Time Warp

Been awhile since the last update, hasn’t it? The day job sure cuts into my writing time when it’s actually busy! It’s settling back into a normal pace now… so I can finally start to shake the cyber-dust off these pages.

A few weeks ago, after a concert, I spent a night at my parents’ house. I slept in their guest room—which used to be MY room, years ago.

It felt like a time warp.

It’s an odd feeling—going back home, staying in a room that’s exactly the same AND completely different from how you remember it. Mom and Dad painted the walls. And the furniture is new. But it’s arranged pretty much the same way as I had it when I lived there. The new bed is in the same place as my old bed was. Sleeping there felt like staying somewhere I’d never been before, but also like I never left. Under the new paint, I could almost picture the posters and photos that I hung up years ago. It made me laugh to notice the dual phone jack where my old desk used to be—one port for my land-line phone extension, the other for my dial-up Internet access. 56 kbit/s! Now that was a high-speed connection! (Oops…I’m showing my age again, aren’t I?)

Feels odd, too, to describe visiting “my parents’ house” when for so long that house was home.
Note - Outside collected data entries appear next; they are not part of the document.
Lemma first_failure_spec (os : os_state) (ps : list sdiskpart) (e : exc) :
  first_failure os ps = Some e
  <-> exists pre p post,
        ps = (pre ++ p :: post)%list
        /\ forallb (tolerated os) pre = true
        /\ disk_usage os (mountpoint p) = Raise e
        /\ isinstance e PermissionError = false.
Proof.
  induction ps as [|p0 ps IH]; simpl.
  - split; [discriminate|].
    intros (pre & p & post & H & _). now destruct pre.
  - split.
    + intros H.
      destruct (disk_usage os (mountpoint p0)) as [u|e0] eqn:Hq.
      * apply IH in H as (pre & p & post & -> & Hpre & Hp & Hc).
        exists (p0 :: pre), p, post. repeat split; auto.
        simpl. unfold tolerated at 1. now rewrite Hq.
      * destruct (isinstance e0 PermissionError) eqn:Hc0.
        -- apply IH in H as (pre & p & post & -> & Hpre & Hp & Hc).
           exists (p0 :: pre), p, post. repeat split; auto.
           simpl. unfold tolerated at 1. now rewrite Hq, Hc0.
        -- injection H as ->. exists [], p0, ps. repeat split; auto.
    + intros (pre & p & post & Heq & Hpre & Hp & Hc).
      destruct pre as [|p1 pre]; simpl in Heq; injection Heq as -> ->.
      * now rewrite Hp, Hc.
      * simpl in Hpre. apply andb_true_iff in Hpre as [H1 Hpre].
        assert (Hrest : first_failure os (pre ++ p :: post) = Some e)
          by (apply IH; exists pre, p, post; auto).
        unfold tolerated in H1.
        destruct (disk_usage os (mountpoint p1)) as [u|e1]; [exact Hrest|].
        now rewrite H1.
Qed.
(** When the score of position [i] is strictly the greatest of the row,
    position [i] heads the ranking. *)
Lemma sorted_items_head (row : list float) (i : nat) (score : float) :
  Forall not_nan row ->
  row !! i = Some score ->
  (forall j t, j <> i -> row !! j = Some t -> (t <? score)%float = true) ->
  exists tl, sorted_items row = (i, score) :: tl.
Proof.
  intros Hnan Hi Htop.
  pose proof (sorted_reverse_enumerate_from 0 row Hnan) as Hs.
  fold (enumerate row) in Hs. fold (sorted_items row) in Hs.
  pose proof (proj2 (elem_of_sorted_items row i score) Hi) as Hin.
  destruct (sorted_items row) as [|[j t] tl] eqn:E; [by apply elem_of_nil in Hin|].
  exists tl. f_equal.
  assert (Hj : row !! j = Some t).
  { apply elem_of_sorted_items. rewrite E. left. }
  apply elem_of_cons in Hin as [Heq | Hin]; [done|].
  exfalso. apply StronglySorted_inv in Hs as [_ Hall].
  rewrite Forall_forall in Hall. specialize (Hall _ Hin).
  destruct (decide (j = i)) as [->|Hne].
  - assert (t = score) by congruence. subst t.
    destruct Hall as [Hlt | [_ Hlt]]; simpl in *; [|lia].
    pose proof (float_ltb_asym _ _ Hlt). congruence.
  - pose proof (Htop j t Hne Hj) as Hlt.
    destruct Hall as [Hlt' | [Heq _]]; simpl in *.
    + pose proof (float_ltb_asym _ _ Hlt). congruence.
    + pose proof (float_eqb_not_ltb _ _ Heq). congruence.
Qed.

Lemma py_slice_from_1_tail {A} (x : A) (l : list A) (stop : Z) :
  py_slice (x :: l) 1 stop ⊆ l.
Proof.
  unfold py_slice, slice_bound.
  destruct (1 <? 0)%Z eqn:E; [apply Z.ltb_lt in E; lia|].
  replace (Z.to_nat (Z.min 1 (Z.of_nat (length (x :: l))))) with 1%nat
    by (simpl length; lia).
  simpl drop. intros y Hy. by apply (subseteq_take _ _) in Hy.
Qed.

Lemma lookups_not_elem (names : list string) (ps : list nat) (out : list string)
    (x : string) (i : nat) :
  NoDup names -> names !! i = Some x -> i ∉ ps ->
  Forall2 (fun p y => names !! p = Some y) ps out -> x ∉ out.
Proof.
  intros Hnd Hx Hi HF. induction HF as [|p y ps out Hy _ IH].
  - apply not_elem_of_nil.
  - apply not_elem_of_cons in Hi as [Hne Hi].
    apply not_elem_of_cons. split; [|by apply IH].
    intros ->. apply Hne. by apply (NoDup_lookup names i p y).
Qed.
Lemma round_number_counts_utterances_witness :
  round_number
    (apply_update (initial_state (lit "t"))
                  (agent_output (initial_state (lit "t"))
                                (AnyMessage (lit "claim") (lit "Scientist"))))
  = 1%Z /\
  round_number
    (apply_update (initial_state (lit "t")) (judge_output fallback)) = 0%Z.
Proof.
  split.
  - apply (proj1 (round_number_counts_utterances message_class
                    (fun _ _ => lit "claim"))).
    apply (@reach_agent message_class (fun _ _ => lit "claim")
             (initial_state (lit "t")) _ 0 1
             (reach_initial message_class (fun _ _ => lit "claim") (lit "t"))).
    reflexivity.
  - apply (proj1 (round_number_counts_utterances AnyMessage_call
                    (fun _ _ => lit "claim"))).
    apply (@reach_judge AnyMessage_call (fun _ _ => lit "claim")
             (initial_state (lit "t")) _ 0 1
             (reach_initial AnyMessage_call (fun _ _ => lit "claim") (lit "t"))).
    reflexivity.
Defined.


(** * Further properties *)

(** ** Occurrence and trimming *)

Lemma startswith_skipn_occurs (s sep : str) (i : nat) :
  startswith (skipn i s) sep = true -> occurs sep s.
Proof.
  intros H; apply startswith_iff in H; destruct H as (t & H).
  exists (firstn i s), t; rewrite <- H; symmetry; apply firstn_skipn.
Qed.

Lemma occurs_startswith (a b sep : str) :
  startswith (skipn (length a) (a ++ sep ++ b)) sep = true.
Proof.
  rewrite skipn_app, skipn_all, Nat.sub_diag; simpl.
  apply startswith_iff; exists b; reflexivity.
Qed.

Lemma contains_occurs (s sep : str) : contains s sep = true <-> occurs sep s.
Proof.
  unfold contains; split.
  - destruct (find s sep) as [i|] eqn:F; [intros _ | discriminate].
    apply find_Some in F; destruct F as (F & _).
    apply (startswith_skipn_occurs s sep i F).
  - intros (a & b & ->). destruct (find (a ++ sep ++ b) sep) eqn:F; [reflexivity|].
    pose proof (occurs_startswith a b sep) as G.
    rewrite (proj1 (find_None _ _) F (length a)) in G; discriminate.
Qed.

Lemma occurs_infix (sep x a b : str) : occurs sep x -> occurs sep (a ++ x ++ b).
Proof.
  intros (u & v & ->); exists (a ++ u), (v ++ b).
  rewrite <- !app_assoc; reflexivity.
Qed.

Lemma strip_infix (s : str) : exists a b, s = a ++ strip s ++ b.
Proof.
  destruct (lstrip_suffix s) as (a & Ha).
  destruct (rstrip_prefix (lstrip s)) as (b & Hb).
  exists a, b; unfold strip; rewrite <- Hb; exact Ha.
Qed.

Lemma not_occurs_strip (sep s : str) : ~ occurs sep s -> ~ occurs sep (strip s).
Proof.
  intros H G; apply H; destruct (strip_infix s) as (a & b & E).
  rewrite E; apply occurs_infix; exact G.
Qed.

Lemma not_occurs_firstn (sep s : str) (i : nat) :
  ~ occurs sep s -> ~ occurs sep (firstn i s).
Proof.
  intros H G; apply H. rewrite <- (firstn_skipn i s).
  apply (occurs_infix sep (firstn i s) [] (skipn i s) G).
Qed.

(** What precedes the first occurrence of [sep] has no occurrence of it. *)
Lemma before_not_occurs (s sep : str) : sep <> [] -> ~ occurs sep (before s sep).
Proof.
  intros Hsep; unfold before; destruct (find s sep) as [i|] eqn:F.
  - apply find_Some in F; destruct F as (_ & F & Hi).
    intros (a & b & E).
    assert (length (firstn i s) = i) as L by (apply firstn_length_le; exact Hi).
    rewrite E, !length_app in L.
    assert (length a < i) as La.
    { destruct sep; [congruence|]; simpl in L; lia. }
    specialize (F (length a) La).
    rewrite <- (firstn_skipn i s), E, <- !app_assoc in F.
    rewrite (occurs_startswith a (b ++ skipn i s) sep) in F; discriminate.
  - intros G; apply contains_occurs in G; unfold contains in G.
    rewrite F in G; discriminate.
Qed.

Lemma before_prefix (s sep : str) : exists t, s = before s sep ++ t.
Proof.
  unfold before; destruct (find s sep) as [i|].
  - exists (skipn i s); symmetry; apply firstn_skipn.
  - exists []; rewrite app_nil_r; reflexivity.
Qed.

Lemma not_occurs_before (sep sep' s : str) :
  ~ occurs sep s -> ~ occurs sep (before s sep').
Proof.
  intros H G; apply H; destruct (before_prefix s sep') as (t & E).
  rewrite E; apply (occurs_infix sep (before s sep') [] t G).
Qed.

Lemma lstrip_head (s : str) (c : char) (r : str) :
  lstrip s = c :: r -> isspace c = false.
Proof.
  induction s as [|a s IH]; simpl; [discriminate|].
  destruct (isspace a) eqn:E; [assumption|].
  intros H; inversion H; subst; assumption.
Qed.

(** A trimmed string has no white space at either end. *)
Lemma strip_no_outer_space (s : str) : no_outer_space (strip s).
Proof.
  split.
  - intros c r H. destruct (rstrip_prefix (lstrip s)) as (t & E).
    unfold strip in H; rewrite H in E; simpl in E.
    apply (lstrip_head s c (r ++ t) E).
  - intros r c H. unfold strip, rstrip in H.
    apply (f_equal (@rev char)) in H.
    rewrite rev_involutive, rev_app_distr in H; simpl in H.
    apply (lstrip_head _ _ _ H).
Qed.

Lemma lstrip_fixed (s : str) :
  (forall c r, s = c :: r -> isspace c = false) -> lstrip s = s.
Proof.
  destruct s as [|c r]; [reflexivity|]; intros H; simpl.
  rewrite (H c r eq_refl); reflexivity.
Qed.
(** ** Operations on the store *)

(** The operations the program performs, each run against the world the
    previous one left (a raised exception ends the run, not the store). *)
Inductive op : Type :=
| OpInit
| OpNormalize (payload : list value)
| OpLoad (df : list Prices.row)
| OpExport.

Definition run_op (o : op) : M unit :=
  match o with
  | OpInit => init_db
  | OpNormalize payload => normalize_rows payload ;; ret tt
  | OpLoad df => load_into_sqlite df
  | OpExport => export_snapshots
  end.

Definition run_ops (ops : list op) (w : world) : world :=
  foldl (λ w o, snd (run_op o w)) w ops.

(** ** Further predicates on records and tables *)

(** The records [normalize_rows] does not raise on: a mapping whose [symbol],
    when truthy, is a string. *)
Definition accepts (item : value) : bool :=
  match item with
  | VDict d =>
      match default VNone (d !! "symbol") with
      | VStr _ => true
      | sym => negb (truthy sym)
      end
  | _ => false
  end.

(** The two constraints of [CREATE_SQL] that [insert_row] checks. *)
Definition table_ok (rows : list Prices.row) : Prop :=
  NoDup (Prices.key <$> rows) ∧ Forall (λ r, Prices.coin_id r ≠ None) rows.

(** A batch the table takes: no null [coin_id], no key twice in the batch,
    no key already in the table. *)
Definition insertable (table df : list Prices.row) : Prop :=
  Forall (λ r, Prices.coin_id r ≠ None) df ∧
  NoDup (Prices.key <$> df) ∧
  ∀ r, r ∈ df → Prices.key r ∉ (Prices.key <$> table).
(** X6 at J2000.0, with the small-angle routines. *)
Lemma main_prints_one_row_per_body_witness :
  exists rows : list (row float),
    Solaris6K.main_at small_angle_numpy 8 2451545.0 = Return (Some rows)
    /\ length rows = 9%nat.
Proof.
  destruct (Solaris6K.main_at small_angle_numpy 8 2451545.0) as [[rows|]|e] eqn:H;
    [|vm_compute in H; discriminate H..].
  exists rows. split; [reflexivity|].
  apply (main_prints_one_row_per_body small_angle_numpy 8 2451545.0 rows H).
Defined.

(** X8.  Dates that are not finite.  [get_century] rejects [+inf] and
    [-inf]; a NaN century, which it lets through, turns every element
    [get_current_value] interpolates into NaN, whatever the base values and
    the rates, one per body, are. *)
Theorem non_finite_dates :
  (forall base_value rate : list float,
      length rate = length base_value ->
      Solaris6K.get_current_value base_value rate nan = map (fun _ => nan) base_value)
  /\ Solaris6K.get_century infinity
     = Raise (ValueError "Date is outside of scope (3000 BCE to 3000 CE).")
  /\ Solaris6K.get_century neg_infinity
     = Raise (ValueError "Date is outside of scope (3000 BCE to 3000 CE).").
Proof.
  split; [|split; vm_compute; reflexivity].
  unfold Solaris6K.get_current_value, add, scale.
  induction base_value as [|b base_value IH]; intros [|r rate] Hlen;
    try discriminate Hlen; simpl; [reflexivity|].
  injection Hlen as Hlen. rewrite mul_nan_r, add_nan_r, (IH rate Hlen). reflexivity.
Qed.

(** X8 on two bodies. *)
Lemma non_finite_dates_witness :
  length [10; 20] = length [1; 2]
  /\ Solaris6K.get_current_value [1; 2] [10; 20] nan = map (fun _ => nan) [1; 2].
Proof.
  split; [reflexivity|]. apply (proj1 non_finite_dates [1; 2] [10; 20]). reflexivity.
Defined.

(** X26.  [main] itself, which binds the date to 2451545.0, never takes
    the error path of [get_century]: whatever numpy computes, it either
    prints a matrix or is still in the loop of the solver; the same holds of
    the [main] of [solaris_6k.py]. *)
Theorem main_never_raises (np : numpy) (fuel : nat) :
  (exists printed : option (list (row float)), Solaris6K.main np fuel = Return printed)
  /\ (exists printed : option (list (row float)),
        solaris_6k.main np Constants_py fuel = Return printed).
Proof.
  split.
  - unfold Solaris6K.main, Solaris6K.main_at.
    change (Solaris6K.get_century 2451545.0) with (Return (A := float) 0).
    cbn [and_then]. eexists. reflexivity.
  - unfold solaris_6k.main, solaris_6k.main_at.
    change (solaris_6k.get_century Constants_py 2451545.0) with (Return (A := float) 0).
    cbn [and_then]. eexists. reflexivity.
Qed.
What makes someplace home? Ask any number of people that question and you’ll probably get the same number of answers. To me, I think, home is a place where I can be myself. Where I can get away from whatever is going on in the world if I need to. Of course I feel at home in my house, with my husband and my dog. But I have a few other homes, too—my parents’ house, my church, the library, the summer camp I attended every year growing up. I loved camp. It seems counterintuitive, almost, now. Most of the time, I can’t stand to be outdoors in the summer. And I wasn’t in great physical shape even when I was younger, so I always found hiking difficult, and camp had tons of hills—I once joked that there, most trails really are uphill both ways, coming and going. And I don’t like not being able to be alone sometimes, and at camp I’d share a cabin with seven other people. But for two weeks every year, none of that mattered. Growing up, camp was where I most felt at home. It was the only place I had a big group of friends and felt like I could be myself. Every year, as soon as I arrived, I felt like I had never left at all. It’s been more than a decade (really??!) since I last set foot on the camp grounds—but I think if I were to visit it tomorrow, I’d probably still have the same feeling that I’d never left.